EnLarge the vaginal opening: perform episiotomy if more room is needed for manoeuvres

Remove the posterior arm

Manoeuvres deliver the posterior arm or perform rotational manoeuvres

Roll the patient onto all fours

 

McRoberts’ and suprapubic pressure are often recommended as the initial choices of manoeuvres because they are believed to be less invasive compared to other manoeuvres, which require the insertion of operators’ hands into the vagina. However, even well conducted McRoberts’ manoeuvre and suprapubic pressure do not guarantee success of delivery without injury. Studies from previous cohorts have claimed success rates ranging from 23.2 to 58 % for McRoberts’ manoeuvre alone or in combination with suprapubic pressure [5, 13, 15]. In order to perform McRoberts’ manoeuvre and suprapubic pressure correctly and effectively, there must be adequate staff available, including two persons to hyper-flex the maternal hips (one on each side), a third one to apply suprapubic pressure, and another one to apply traction on the fetal head. Failure to summon additional staff to assist immediately may delay the use of more effective rotational methods or posterior arm delivery, and increase the risk of fetal hypoxia [2]. Thus it is necessary to review the usefulness of these frequently used first-line manoeuvres, by investigating which factors contributing to their success or failure, and in doing so decide how strongly one must adhere to a fixed protocol in each scenario.

The root of this current review stems from two previous studies published by our group regarding the head-to-shoulder delivery interval and perinatal outcomes of shoulder dystocia [2, 3]. We subsequently noted that the 25 % success rate of McRoberts’ manoeuvre and suprapubic pressure in our Asian centre was similar to a recently published paper from the Netherlands (23.8 %) [16], but was significantly lower than that reported in other predominantly Caucasian centres such as that of MacKenzie et al. and Gherman et al. (46 and 42 % respectively) [13, 15]. There are only a few reports on the success rate of McRoberts’ manoeuvre and suprapubic pressure in relieving shoulder dystocia. This led us to investigate the predictive factors for the success of McRoberts’ manoeuvre with or without suprapubic pressure (M+/−S).

Methods

This cross-sectional study was conducted in a tertiary university hospital in Hong Kong with an annual delivery of more than 6000. All consecutive cases of shoulder dystocia reported from 1995 to 2009 inclusively were identified from our hospital electronic database. As per our previous studies [2, 3], shoulder dystocia was defined as either a need to perform an additional obstetric manoeuvre in addition to downward traction of the fetal neck or when the head to body delivery interval was longer than 1 min [17]. Cases were only included for analysis if McRoberts’ manoeuvre with or without suprapubic pressure (M+/−S) was the first manoeuvre performed, and documentation was available regarding the management of dystocia. Cases of intrauterine fetal death or fetal malformations were excluded. Our unit protocol for the management of shoulder dystocia was based on and similar to the Green Top Guideline on shoulder dystocia published by the Royal the College of Obstetricians & Gynaecologists [1]. All midwives and obstetricians took part in annual drills on the management of shoulder dystocia. In all cases, unless otherwise stated, McRoberts’ combined with suprapubic pressure was the first manoeuvre attempted. If this failed other manoeuvres would be attempted based on the operators’ experience at the time. A nurse was always designated to document time sequences, in particular head and body delivery times. At least one obstetrician and one paediatrician would attend the cases at the time of diagnosis. All instrumental deliveries in our unit were conducted by obstetricians. All cases of shoulder dystocia were audited in a monthly meeting and logged. Unless otherwise stated, M+/−S in this study refers to the use of McRoberts’ manoeuvre with or without suprapubic pressure, as our unit protocol requires the two to be carried out simultaneously.

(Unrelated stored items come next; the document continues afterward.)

(** * Machine-Monitoring-System: the dashboard's normalisation and metrics pipeline

    A shallow embedding of [normalizeTimestamp], [normalizeData],
    [generateMockData], [calculateStatistics] and the per-machine aggregation of
    [showMachinesPage] from the dashboard script, of the checks of
    [addManualReading], of [getRefreshIntervalSeconds], [updateAlertsTable] and
    the risk gauge, and of the status chart and the line charts of [charts.js],
    together with the ECMAScript
    built-ins these functions call ([Number], [parseInt], [parseFloat], [isNaN],
    [Date.parse], [String.prototype.replace], [trim], [includes], [toFixed],
    [Math.floor], [Math.round], [Math.max], [Math.min], truthiness, [||], [??]
    and [==]).

    Conventions of the model.
    - A JavaScript number is [NaN], one of the two infinities, or an exact
      rational: binary64 rounding, overflow, underflow and the sign of zero are
      not represented, except in [parseInt], which reads a digit string beyond
      the binary64 range as an infinity, and in the delay of the polling
      timer, a product that can go beyond that range.  Finite results are kept
      in lowest terms, so that equal numbers are equal terms.
    - A string is a sequence of bytes (UTF-8 for text outside ASCII).
    - The values found in a row are the JSON scalars and [undefined]; rows are
      flat objects, that is finite maps from property names to values.
    - A call of a method a value does not have ends the function with a
      [TypeError]; this is the only exception the modelled code can raise. *)

From Stdlib Require Import ZArith QArith Qround Qabs Lia Lqa List Sorted.
From Stdlib Require Import Ascii String DecimalString.
From Stdlib Require Import Decimal DecimalFacts DecimalPos DecimalN Qpower Qreduction Zdivisibility.
From stdpp Require Import base gmap strings.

Identified cases were traced and medical records were searched for factors of interest, which included both maternal and neonatal antenatal and intrapartum characteristics. Maternal age was noted and advanced maternal age was defined as 35 years or above. Maternal height was defined as short stature if 150 cm or less. Maternal body weight at booking and at the time of delivery was recorded to calculate the body mass index (BMI) at the two corresponding time points, and women were classified as obese according to the World Health Organization cut-off of 30 kg/m2 [18]. Maternal ethnicity, parity, history of shoulder dystocia and presence of diabetes mellitus were also noted. Intrapartum characteristics included the onset of labour, mode of delivery, use of epidural analgesia, and duration of the second stage of labour. Prolonged second stage was defined as more than 60 min. Neonatal characteristics of note included gestational age, neonatal sex and birth weight.

Analysis was done using IBM® SPSS® Statistics version 22 (IBM, N.Y., USA). Maternal antenatal and intrapartum characteristics and neonatal demographics were analysed in relation to the success of M+/−S using Chi-square test for categorical independent variables and independent t-test for continuous independent variables. All variables with p <0.2 on univariate analysis were further recruited for multivariate analysis. The level of statistical significance was set at p < 0.05.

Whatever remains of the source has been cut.